There are frameworks such as Yii (yiiframework.com) that can give you a head start in building web applications with PHP and MySQL
A couple of years ago when I started learning PHP and MySQL, I used Robin Nixon's Learning PHP, MySQL and JavaScript to get started and found it very helpful. However, you may want to search for something newer at Amazon. There are tons of PHP, MySQL and JavaScript tutorials available on the internet for free, but a book like Nixon's ties together the basics of what you need to learn.
However, if a web application won't work for your application and you need a windows desktop app, there are frameworks for that emerging. Google something like "MySQL windows applications" to see what's out there.

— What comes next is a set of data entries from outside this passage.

(** The dictionary returned by [_calculate_final_prediction]. *)
Module FinalPrediction.
Record t : Type := {
  winner : pyval;
  confidence : Q;
  spread : Q;
  total : pyval
}.
End FinalPrediction.

Module AdvancedPredictionEngine.
Record t : Type := {
  factor_weights : dict Q;
  version : string
}.
End AdvancedPredictionEngine.

(** [AdvancedPredictionEngine()] *)
Definition new_engine : AdvancedPredictionEngine.t :=
  {| AdvancedPredictionEngine.factor_weights :=
       [ ("team_strength", Num.lit 0.35);
         ("head_to_head", Num.lit 0.20);
         ("home_advantage", Num.lit 0.15);
         ("rest_advantage", Num.lit 0.10);
         ("weather_impact", Num.lit 0.10);
         ("motivation", Num.lit 0.05);
         ("injuries", Num.lit 0.05) ];
     AdvancedPredictionEngine.version := "1.0" |}.

Section PredictionEngine.

Variable db : list Game.t.
Variable self : AdvancedPredictionEngine.t.

(** [self.factor_weights[key]] *)
Definition weight_of (key : string) : result Q :=
  getitem (AdvancedPredictionEngine.factor_weights self) key.

Definition default_record : pyval :=
  PDict [("wins", PNum 0); ("losses", PNum 0); ("ties", PNum 0)].

(** [record['wins'] + record['losses'] + record['ties']] *)
Definition games_played (record : pyval) : result pyval :=
  wins <- py_getitem record "wins" ;;
  losses <- py_getitem record "losses" ;;
  played <- py_add wins losses ;;
  ties <- py_getitem record "ties" ;;
  py_add played ties.

(** [(record['wins'] + 0.5 * record['ties']) / games] *)
Definition win_pct (record games : pyval) : result Q :=
  wins <- py_getitem record "wins" ;;
  ties <- py_getitem record "ties" ;;
  half_ties <- py_scale (Num.lit 0.5) ties ;;
  points <- py_add wins half_ties ;;
  py_div points games.
(** * Azure SQL ingestion script ([ingest.py]): model and properties

    The script is a linear sequence of calls into pandas, SQLAlchemy and the
    file system.  The model below keeps the script's own control flow
    (driver fallback loop, encoding fallback, existence checks, replace
    writes, best-effort row counts) and treats everything behind a library
    call as an environment [world] that answers each call.  Each run
    threads a [state] made of the trace of calls and printed lines and of
    the remote database. *)

From stdpp Require Import gmap strings list pretty.

(** ** Python values used by the script *)

(** An exception object: [type(e).__name__] and [str(e)].  Only
    exceptions derived from [Exception] are modelled (library and I/O
    errors); interpreter interrupts such as [KeyboardInterrupt] are not. *)
Record exn := Exn { exn_type : string; exn_str : string }.

#[global] Instance exn_eq_dec : EqDecision exn.
Proof. solve_decision. Defined.

(** [except UnicodeDecodeError] matches on the exception class. *)
Definition is_UnicodeDecodeError (e : exn) : bool :=
  bool_decide (exn_type e = "UnicodeDecodeError").

Definition RuntimeError (msg : string) : exn := Exn "RuntimeError" msg.

(** [str(x)] for an [Optional[Exception]]. *)
Definition str_opt_exn (o : option exn) : string :=
  match o with
  | Some e => exn_str e
  | None => "None"
  end.

(** The result of [.scalar()] on a query result. *)
Inductive scalar :=
| SNone
| SInt (z : Z)
| SStr (s : string).

Definition str_scalar (v : scalar) : string :=
  match v with
  | SNone => "None"
  | SInt z => pretty z
  | SStr s => s
  end.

We're still evaluating what's available although we would like to confine our work to web applications if we can.
Working with VPME we take for granted all the unique features that VPME provides for windows GUI applications. The web application frameworks don't provide things like an active data dictionary, specialized form classes, etc.
In any event, to get started with PHP and MySQL go here http://www.apachefriends.org/en/xampp-windows.html and download XAMPP for Windows and install it. XAMPP will install an Apace web server, a MySQL server, PHP and other goodies you'll need to learn PHP and MySQL. Also, download and install the Netbeans PHP IDE; you'll need Netbeans as you learn PHP.
I would also recommend that you download and learn Joomla!. You'll need the XAMPP installation in place before installing Joomla!. Joomla is based on PHP and MySQL and it's a great web development tool. I used it for the new ProMatrix web.
Finally, I would be delighted to discuss the various topics mentioned here with you further. Let's start using the little-used PHP and MySQL forum for those discussions.